I would really like to meet you. I’m writing my cell number at the bottom. I never had a dad, and it would be really nice to have one now.
Sincerely,
Ev Cluth
They all exhaled at the same time. Hank sank shakily onto a stool near the work counter. The kid had just been trying to find his father, and now he was dead.
‘This confirms that O’Connell knew Gall was a direct threat to his meal ticket,’ Sheila said. ‘And—’
‘You all can find somewhere else to talk, right?’ Handlesman said. He’d taken the knife, a blood-crusted survival-style fixed blade, out of its bag and was holding it like a platter in front of him. ‘Cuz I don’t really need you while I do this.’
They all shuffled out of the room.
‘So the question becomes,’ Sheila continued once they were in exile in the hallway, ‘did that letter ever get to Euford?’
Raker started to answer but Hank was already halfway down the hall. He also had a question, a
nd it wasn’t for any of his colleagues.
He burst into the interview room, making the defense attorney jump. Emily just gave him a slow blink. He pulled up a chair, sat, and put his elbows on the table.
‘When you said that O’Connell had been jumpy lately and started to seem obsessed with Johnny Gall, you mentioned that O’Connell had asked you about other fake birth certificates. Did he mention a name?’

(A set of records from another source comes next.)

Lemma wp_relock {A} id msg (Q : Flow A → Frame → Prop) fr :
  fr_sched fr = Alone → (∀ fr', Q (Return (-1)) fr') → wp (relock_fail (-1) skip (set_connection_error id msg)) Q fr.
Proof.
  intros Hs HQ. unfold wp. assert ((relock_fail (-1) skip (set_connection_error id msg) fr : Flow A * Frame).1 = Return (-1)) as ->; [|apply HQ].
  unfold relock_fail, lock_or, drop_state, try_lock_global_state, meet, unlock_state, lock_state, fbind. cbn. rewrite !Hs. cbn. rewrite ?Hs.
  by destruct (f_poisoned (fr_ffi fr)).
Qed.

Lemma call_lock_handles msg fr :
  engine_call (lock_handles msg) fr =
  (Next (if w_handles_poisoned (f_world (fr_ffi fr)) then Err (InternalError msg) else Ok (w_handles (f_world (fr_ffi fr)))), fr).
Proof. unfold engine_call, lock_handles. destruct (w_handles_poisoned _); by destruct fr as [[] l o s]. Qed.

Lemma call_lock_connection phys fr :
  engine_call (lock_connection phys) fr =
  (Next (if bool_decide (phys ∈ w_conn_poisoned (f_world (fr_ffi fr))) then Err (InternalError "Failed to lock connection") else Ok tt), fr).
Proof. unfold engine_call, lock_connection. case_bool_decide; by destruct fr as [[] l o s]. Qed.

(** [find_connection] and [lock_found] go on in the same frame, or return -1. *)
Lemma wp_find {A} id (k : Z → F A) Q fr :
  fr_sched fr = Alone → (∀ phys, wp (k phys) Q fr) → (∀ fr', Q (Return (-1)) fr') →
  wp (let& phys := find_connection (-1) skip (set_connection_error id) id in
      let& _ := lock_found (-1) skip (set_connection_error id) phys in k phys) Q fr.
Proof.
  intros Hs Hk Hr. apply wp_bind. unfold find_connection. apply wp_bind. eapply wp_is; [apply call_lock_handles|]. cbv beta iota.
  destruct (w_handles_poisoned _); [by apply wp_relock|]. unfold get_connection.
  destruct (hm_connections _ !! id) as [phys|]; cbn [ok_or]; [|by apply wp_relock].
  eapply wp_is; [reflexivity|]. cbv beta iota. apply wp_bind. unfold lock_found. apply wp_bind. eapply wp_is; [apply call_lock_connection|]. cbv beta iota.
  case_bool_decide; [by apply wp_relock|]. eapply wp_is; [reflexivity|]. apply Hk.
Qed.

Lemma run_columns id table key b f g :
  f_poisoned f = false → g_connections (f_state f) = g_connections g → is_Some (g_connections g !! id) → cache_ready (f_state f) →
  wp (run_catalog_op id (OpColumns table) (keep_payload key) b)
    (λ x fr, columns_kept id key b g
       match x with Next c | Return c => (c, fr_out fr, fr_ffi fr) | Panicked => (FFI_PANIC, fr_out fr, unwind fr) end)
    (mkFrame f true [] Alone).
Proof.
  intros Hp Hc Hid (l & Hl & Hcap). unfold run_catalog_op. apply wp_find; [done| |intros fr' [?|?]; discriminate].
  intros phys. apply wp_bind. eapply wp_is; [reflexivity|]. apply wp_bind. unfold catalog_call.
  destruct (holding_connection phys (catalog_op pf_codec phys (OpColumns table)) (f_catalog f) (f_world f)) as [[[data|er|] e] w] eqn:Hr; (eapply wp_is; [cbn [fr_ffi fr_locked fr_out f_catalog f_world]; by rewrite Hr|]); cbn [of_result].
  - apply wp_bind. eapply wp_is; [reflexivity|]. cbn [fr_ffi f_reads fr_locked fr_out].
    set (t := Z.max 0 _). apply wp_bind. unfold record_query. apply wp_bind. eapply wp_is; [reflexivity|]. cbn.
    destruct (metrics_record_query t (g_metrics (f_state f))) as [r m] eqn:Em. apply wp_bind. eapply wp_is; [reflexivity|].
    destruct r as [[]|[]|]; [| |eapply wp_is; [reflexivity|]; intros [?|?]; discriminate].
    all: eapply wp_is; [reflexivity|]; unfold keep_payload; apply wp_bind, wp_bind; (eapply wp_is; [reflexivity|]); cbn.
    all: set (t1 := clock _); assert (holds_payload key data t1 (set_g_metadata_cache (cache_payload t1 key data (g_metadata_cache (f_state f))) (set_g_metrics m (f_state f)))) as Hh.
    1,3: exists (lru_put key (mkCachedPayload data t1) l); cbn; rewrite Hl; (split; [done|]); rewrite lru_put_entries; destruct (lru_cap l); [lia|]; cbn; by rewrite decide_True.
    all: destruct (Z.ltb_spec (ob_len b) (len data)).
    1,3: unfold wp, record_error, catalog_too_small, lock_or, try_lock_global_state, lock_state, fbind; cbn; rewrite Hp; cbn; intros _; (split_and!; [done..|]); by exists data, t1.
    all: unfold wp; cbn; intros _; rewrite Hp; (split_and!; [done..|]); by exists data, t1.
  - unfold wp, record_error, lock_or, try_lock_global_state, lock_state, fbind. cbn. rewrite Hp. cbn. intros [?|?]; discriminate.
  - intros [?|?]; discriminate.
Qed.
(** A node below the graph root is needed exactly when an edge that leaves
    it, or a node below it, leads to a requested output, for an [exec_info_]
    that [init_to_execute] fills from empty. *)
Lemma needed_iff_requested (outputs : edge_list)
    (exec_info : gmap NodePtr ExecInfo) :
  (∀ n, tc (λ n c, c ∈ successors_of n) root n → computed exec_info n) →
  (∀ ptr, captures_at exec_info ptr
          = extend_captures None (requested_captures outputs 0 ptr)) →
  needed_ <$> exec_info !! None ≠ Some true →
  ∀ n, tc (λ n c, c ∈ successors_of n) root n →
    needed_ <$> exec_info !! Some n = Some true
    ↔ ∃ m edge, reachable next_edges n m ∧ edge ∈ next_edges m
                ∧ function edge ∈ function <$> outputs.
Proof.
  intros Hcomputed Hcaptures Hnull n Hn.
  assert (Hfin : finished exec_info n).
  { intros m Hm. apply Hcomputed. by eapply tc_rtc_r. }
  assert (Hleads : leads_to_capture next_edges exec_info n
                   ↔ ∃ m edge, reachable next_edges n m ∧ edge ∈ next_edges m
                               ∧ function edge ∈ function <$> outputs).
  { unfold leads_to_capture.
    by setoid_rewrite (captured_requested exec_info outputs _ (Hcaptures _)). }
  rewrite <- Hleads. split.
  - apply (needed_leads_to_capture exec_info (S (rank n))); [done|lia| |done].
    by apply tc_rtc.
  - intros H. by apply leads_to_capture_needed.
Qed.

End NeededFacts.

(** ** Nodes that are not needed *)

Section SkipFacts.
Context {L : TensorLib}.
Variable can_checkpoint : GraphTask → bool.
Variable anomaly_enabled : bool.
Variable InputBuffer_device : InputBuffer → Device.

(** The capture loop writes every capture whose index is in range. *)
Lemma write_captures_writes (inputs : InputBuffer) (capture_vec : list Capture) :
  ∀ captured_vars : variable_list,
    Forall (λ c, (output_idx_ c < length captured_vars)%nat) capture_vec →
    ∃ vars,
      write_captures capture_vec inputs captured_vars = Some vars
      ∧ length vars = length captured_vars
      ∧ (∀ i : nat, i ∉ output_idx_ <$> capture_vec →
                    vars !! i = captured_vars !! i)
      ∧ (NoDup (output_idx_ <$> capture_vec) →
         ∀ c, c ∈ capture_vec →
              vars !! output_idx_ c
              = Some (InputBuffer_get inputs (input_idx_ c))).
Proof.
  induction capture_vec as [|capture vec IH] using rev_ind;
    intros captured_vars Hrange.
  { exists captured_vars. split; [done|]. split; [done|]. split; [done|].
    intros _ c Hc. by apply elem_of_nil in Hc. }
  apply Forall_app in Hrange as [Hvec Hcapture].
  rewrite Forall_singleton in Hcapture.
  destruct (IH captured_vars Hvec) as (vars & Hvars & Hlen & Hother & Hwritten).
  exists (<[output_idx_ capture :=
              InputBuffer_get inputs (input_idx_ capture)]> vars).
  split; [|split; [|split]].
  - unfold write_captures in *. rewrite foldl_app, Hvars. simpl.
    rewrite decide_True by lia. done.
  - by rewrite length_insert.
  - intros i Hi. rewrite fmap_app, not_elem_of_app in Hi.
    destruct Hi as [Hi Hne]. simpl in Hne.
    rewrite list_elem_of_singleton in Hne.
    rewrite list_lookup_insert_ne by done. by apply Hother.
  - rewrite fmap_app. simpl. intros Hnodup c Hc.
    apply NoDup_app in Hnodup as (Hnodup & Hfresh & _).
    destruct (decide (output_idx_ c = output_idx_ capture)) as [Heq|Hne].
    + apply elem_of_app in Hc as [Hc|Hc].
      * exfalso. apply (Hfresh (output_idx_ c)).
        -- apply list_elem_of_fmap. eauto.
        -- rewrite Heq. left.
      * apply list_elem_of_singleton in Hc as ->.
        apply list_lookup_insert_eq. lia.
    + rewrite list_lookup_insert_ne by done.
      apply elem_of_app in Hc as [Hc|Hc]; [by apply Hwritten|].
      by apply list_elem_of_singleton in Hc as ->.
Qed.

Lemma with_captured_vars_id (g : GraphTask) :
  with_captured_vars (captured_vars_ g) g = g.
Proof. by destruct g. Qed.
(** C7. On a store written at ingestion, [get_stats] reports the
    counters of the sidecar record. [save_vectorstore] leaves in the
    store directory a [metadata.pkl] with the keys [num_chunks],
    [chunk_size] and [chunk_overlap]; a [Retriever] constructed on that
    directory loads the record, and its [get_stats] has under
    [total_chunks], [chunk_size] and [chunk_overlap] the values the
    record has under [num_chunks], [chunk_size] and [chunk_overlap]:
    the item count of the saved index and the two chunking parameters
    of the ingestion. *)
Theorem get_stats_reads_ingestion_sidecar
    (self : DocumentIngestor) (vectorstore : FAISS) (w : World)
    (embedding_model : string) (top_k : Z) :
  exists (w1 : World) (stored : Dir) (record : pydict),
    save_vectorstore self vectorstore w = (Ok tt, w1)
    /\ fs w1 !! vectorstore_dir self = Some stored
    /\ metadata_pkl stored = Some record
    /\ record !! "num_chunks" = Some (PyInt (ntotal (index vectorstore)))
    /\ record !! "chunk_size" = Some (PyInt (chunk_size self))
    /\ record !! "chunk_overlap" = Some (PyInt (chunk_overlap self))
    /\ exists (r : retrieval.Retriever) (w2 : World),
        retrieval.__init__ (vectorstore_dir self) embedding_model top_k w1 = (Ok r, w2)
        /\ retrieval.self_metadata r = record
        /\ retrieval.get_stats r !! "total_chunks" = record !! "num_chunks"
        /\ retrieval.get_stats r !! "chunk_size" = record !! "chunk_size"
        /\ retrieval.get_stats r !! "chunk_overlap" = record !! "chunk_overlap".
Proof.
  destruct (save_vectorstore_writes self vectorstore w) as (w1 & Hsave & Hfs & _).
  set (stored := mkDir (pdfs (default empty_dir (fs w !! vectorstore_dir self)))
                   (Some (index vectorstore))
                   (Some (sidecar_metadata self vectorstore))).
  assert (Hstored : fs w1 !! vectorstore_dir self = Some stored)
    by (rewrite Hfs; apply lookup_insert_eq).
  assert (Hnum : sidecar_metadata self vectorstore !! "num_chunks"
                 = Some (PyInt (ntotal (index vectorstore)))).
  { unfold sidecar_metadata. rewrite !lookup_insert_ne by done.
    by rewrite lookup_insert_eq. }
  assert (Hsize : sidecar_metadata self vectorstore !! "chunk_size"
                  = Some (PyInt (chunk_size self))).
  { unfold sidecar_metadata. rewrite !lookup_insert_ne by done.
    by rewrite lookup_insert_eq. }
  assert (Hoverlap : sidecar_metadata self vectorstore !! "chunk_overlap"
                     = Some (PyInt (chunk_overlap self))).
  { unfold sidecar_metadata. by rewrite lookup_insert_eq. }
  exists w1, stored, (sidecar_metadata self vectorstore).
  split; [exact Hsave |]. split; [exact Hstored |]. split; [reflexivity |].
  split; [exact Hnum |]. split; [exact Hsize |]. split; [exact Hoverlap |].
  destruct (retriever_loads_persisted_index (vectorstore_dir self) embedding_model top_k
              w1 stored (index vectorstore) Hstored)
    as (w2 & Hload & _); [reflexivity |].
  eexists _, w2. split; [exact Hload |]. cbn [retrieval.self_metadata default stored metadata_pkl].
  split; [reflexivity |].
  unfold retrieval.get_stats, dict_get.
  cbn [retrieval.self_metadata retrieval.vectorstore index].
  rewrite Hnum, Hsize, Hoverlap.
  split; [| split].
  - rewrite !lookup_insert_ne by done. by rewrite lookup_insert_eq.
  - rewrite !lookup_insert_ne by done. by rewrite lookup_insert_eq.
  - rewrite !lookup_insert_ne by done. by rewrite lookup_insert_eq.
Qed.
End IngestProperties.

(** ** The statements on concrete inputs *)

Section ConcreteRuns.
Import vectorstores retrieval chatbot_groq ingest.
#[local] Existing Instance Demo.runtime.
#[local] Existing Instance Demo.engine.

(** The scores of the small instance are ordered as the class asks. *)
Lemma demo_ordered_scores : OrderedScores (rt := Demo.runtime).
Proof.
  split.
  - intros x y. apply Nat.leb_le.
  - intros x y. simpl. lia.
  - intros x y Hxy. simpl in *. lia.
Defined.

(** What the two-page chatbot retrieves: the page on attention first,
    at distance 8, then the page without source, at distance 42. *)
Lemma two_pages_retrieved :
  retrieved (Demo.chatbot_on [Demo.paper_page; Demo.loose_page]) "what is attention?"
  = Ok [format_result Demo.paper_page 8%nat; format_result Demo.loose_page 42%nat].
Proof. reflexivity. Qed.

Lemma search_at_most_k_best_first_demo :
  let self := Demo.retriever_on [Demo.paper_page; Demo.loose_page; Demo.short_page]
                Demo.sidecar in
  let query := "what is attention?" in
  query <> "" /\ 1 <= 2
  /\ exists results : list SearchResult,
      search self query (Some 2) = Ok results
      /\ len results <= 2
      /\ Sorted float_le (map score results).
Proof.
  intros self query.
  assert (Hquery : query <> "") by discriminate.
  assert (Hk : 1 <= 2) by lia.
  split; [exact Hquery |]. split; [exact Hk |].
  destruct (search_at_most_k_best_first (ordered := demo_ordered_scores)
              self query 2 Hquery Hk)
    as (results & raw & Hrun & Hlen & Hbest & _).
  exists results. split; [exact Hrun |]. split; [exact Hlen | exact Hbest].
Defined.

Lemma search_source_defaults_to_unknown_demo :
  let self := Demo.retriever_on [Demo.paper_page; Demo.loose_page; Demo.short_page]
                Demo.sidecar in
  let r := format_result (rt := Demo.runtime) Demo.loose_page 42%nat in
  let results := [format_result Demo.paper_page 8%nat;
                  format_result Demo.short_page 10%nat; r] in
  search self "what is attention?" None = Ok results
  /\ metadata r !! "source" = None
  /\ source r = PyStr "Unknown".
Proof.
  intros self r results.
  assert (Hrun : search self "what is attention?" None = Ok results) by reflexivity.
  assert (Hnone : metadata r !! "source" = None) by reflexivity.
  split; [exact Hrun |]. split; [exact Hnone |].
  apply (search_source_defaults_to_unknown self "what is attention?" None results r Hrun).
  - apply list_elem_of_lookup. by exists 2%nat.
  - exact Hnone.
Defined.

Lemma retriever_needs_store_directory_demo :
  fs Demo.world !! "nowhere" = None
  /\ fst (retrieval.__init__ "nowhere" default_embedding_model 4 Demo.world)
     = Raise (FileNotFoundError
                ("Vector store not found at " +:+ "nowhere"
                 +:+ ". Please run ingest.py first.")).
Proof.
  assert (Hmissing : fs Demo.world !! "nowhere" = None) by reflexivity.
  split; [exact Hmissing |].
  destruct (retriever_needs_store_directory "nowhere" default_embedding_model 4
              Demo.world Hmissing) as ((w' & Hrun & _) & _).
  by rewrite Hrun.
Defined.

Lemma answer_short_circuits_without_results_demo :
  let self := Demo.chatbot_on [] in
  search (retriever self) "what is attention?" (Some (top_k self)) = Ok []
  /\ exists (r : Response) (w' : World),
      answer (groq := Demo.groq_up) self "what is attention?" true Demo.world = (Ok r, w')
      /\ resp_answer r = "I couldn't find any relevant information in the documents."
      /\ resp_sources r = []
      /\ groq_log w' = groq_log Demo.world.
Proof.
  intros self.
  assert (Hnone : search (retriever self) "what is attention?" (Some (top_k self)) = Ok [])
    by reflexivity.
  split; [exact Hnone |].
  exact (answer_short_circuits_without_results (groq := Demo.groq_up)
           self "what is attention?" true Demo.world Hnone).
Defined.

Lemma answer_survives_generation_failure_demo :
  let self := Demo.chatbot_on [Demo.paper_page; Demo.loose_page] in
  let results := [format_result Demo.paper_page 8%nat;
                  format_result Demo.loose_page 42%nat] in
  exists (r : Response) (w' : World),
    answer (groq := Demo.groq_down) self "what is attention?" true Demo.world = (Ok r, w')
    /\ resp_answer r = "Error generating answer: " +:+ "Connection error."
    /\ resp_answer r <> ""
    /\ resp_sources r = results
    /\ resp_metadata r !! "retrieved_chunks" = Some (PyInt 2).
Proof.
  intros self results.
  assert (Hsome : results <> []) by discriminate.
  assert (Hraise :
      chat_completions_create (GroqService := Demo.groq_down) (groq_log Demo.world)
        (query_request self "what is attention?" results)
      = Raise (mkException "APIConnectionError" "Connection error.")) by reflexivity.
  destruct (answer_survives_generation_failure (groq := Demo.groq_down)
              self "what is attention?" true Demo.world results _
              two_pages_retrieved Hsome Hraise)
    as (r & w' & Hrun & Htext & Hnonempty & Hsources & Hmetadata & _).
  exists r, w'. split; [exact Hrun |]. split; [exact Htext |].
  split; [exact Hnonempty |]. split; [exact Hsources |].
  rewrite Hmetadata. rewrite !lookup_insert_ne by done. by rewrite lookup_insert_eq.
Defined.

Lemma ingest_without_documents_writes_nothing_demo :
  fs Demo.world !! data_dir Demo.ingestor = Some (mkDir (Ok []) None None)
  /\ exists w' : World,
      ingest Demo.ingestor Demo.world = (Ok tt, w')
      /\ fs w' = fs Demo.world
      /\ fs w' !! ingest.vectorstore_dir Demo.ingestor
         = fs Demo.world !! ingest.vectorstore_dir Demo.ingestor
      /\ last (stdout w')
         = Some "⚠ No documents found. Please add PDF files to the data/ directory".
Proof.
  assert (Hdir : fs Demo.world !! data_dir Demo.ingestor = Some (mkDir (Ok []) None None))
    by reflexivity.
  split; [exact Hdir |].
  exact (ingest_without_documents_writes_nothing Demo.ingestor Demo.world
           (mkDir (Ok []) None None) Hdir eq_refl).
Defined.

(** C3 as stated fails: on a store whose index holds no chunk the
    retrieval returns the empty list, and the metadata of the answer
    has the key ['retrieved_chunks'] only. *)
Lemma answer_without_results_lacks_contract_keys :
  retrieved (Demo.chatbot_on []) "what is attention?" = Ok []
  /\ exists (r : Response) (w' : World),
      answer (groq := Demo.groq_up) (Demo.chatbot_on []) "what is attention?" true Demo.world
      = (Ok r, w')
      /\ resp_metadata r !! "model" = None
      /\ resp_metadata r !! "query" = None
      /\ ~ has_contract_keys (resp_metadata r).
Proof.
  assert (Hnone : retrieved (Demo.chatbot_on []) "what is attention?" = Ok [])
    by reflexivity.
  split; [exact Hnone |].
  eexists _, _. split.
  - by apply (answer_without_results (groq := Demo.groq_up)).
  - simpl. split; [reflexivity |]. split; [reflexivity |].
    intros (_ & [v Hmodel] & _). discriminate Hmodel.
Qed.

(** With [top_k = 0] the store refuses the search and [answer] raises
    its exception, before any request is sent. *)
Example answer_raises_without_positive_top_k :
  exists w' : World,
    answer (groq := Demo.groq_up) (Demo.chatbot_with_top_k 0) "what is attention?" true
      Demo.world
    = (Raise (AssertionError ""), w')
    /\ groq_log w' = groq_log Demo.world.
Proof.
  eexists. split.
  - apply (answer_retrieval_raises (groq := Demo.groq_up)). reflexivity.
  - reflexivity.
Qed.
End ConcreteRuns.
(** * Further properties of the pipeline *)

(** ** Ingestion: failures and the store it writes *)

Section IngestRuns.
Context {rt : PyRuntime} {engine : VectorEngine}.
Import vectorstores ingest.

She shrugged. ‘I don’t think so. By that point I was tuning him out.’
‘When was this?’
She shrugged again and didn’t answer.
‘I’m done dancing around with you,’ Hank said. ‘You’re going to tell me, and you’re going to tell me now. This has nothing to do with any charges against you, but it is important. So quit the attitude and tell me.’
She gave him a frown that couldn’t decide whether it was bored or arrogant.
‘Fine. A day before he was killed. Why?’
‘How did he react when you said you hadn’t made Gall any more fake ones?’
‘He was pissed. Like he didn’t believe me. Like I was in cahoots with Johnny Gall. Puh-leez. In cahoots with a guy who voluntarily went back to high school when he didn’t have to? Yeah, right.’
Hank studied her pretty face. ‘And that’s how he knew your sister.’
‘I told you, don’t bring my sis—’
‘Stop.’ His hand smacked down on the table, almost of its own accord. Both women jumped this time. ‘I don’t want your after-the-fact protectiveness. You don’t get to do that. You were so intent on being a savior to all these poor, abused runaways that you ignored the one person you actually had a duty to. So now you’re going to answer my questions. Because you owe Hailee that much. You owe her real help, not some bullshit grandstanding.’
He stopped talking and just looked at her. He hadn’t meant to go that far, but when she’d protested again … He sat still and waited, his hand stinging as it lay flat on the cool table.
She swallowed and straightened slightly. ‘I guess Johnny did know her. From school. I have no idea if they were friends or not.’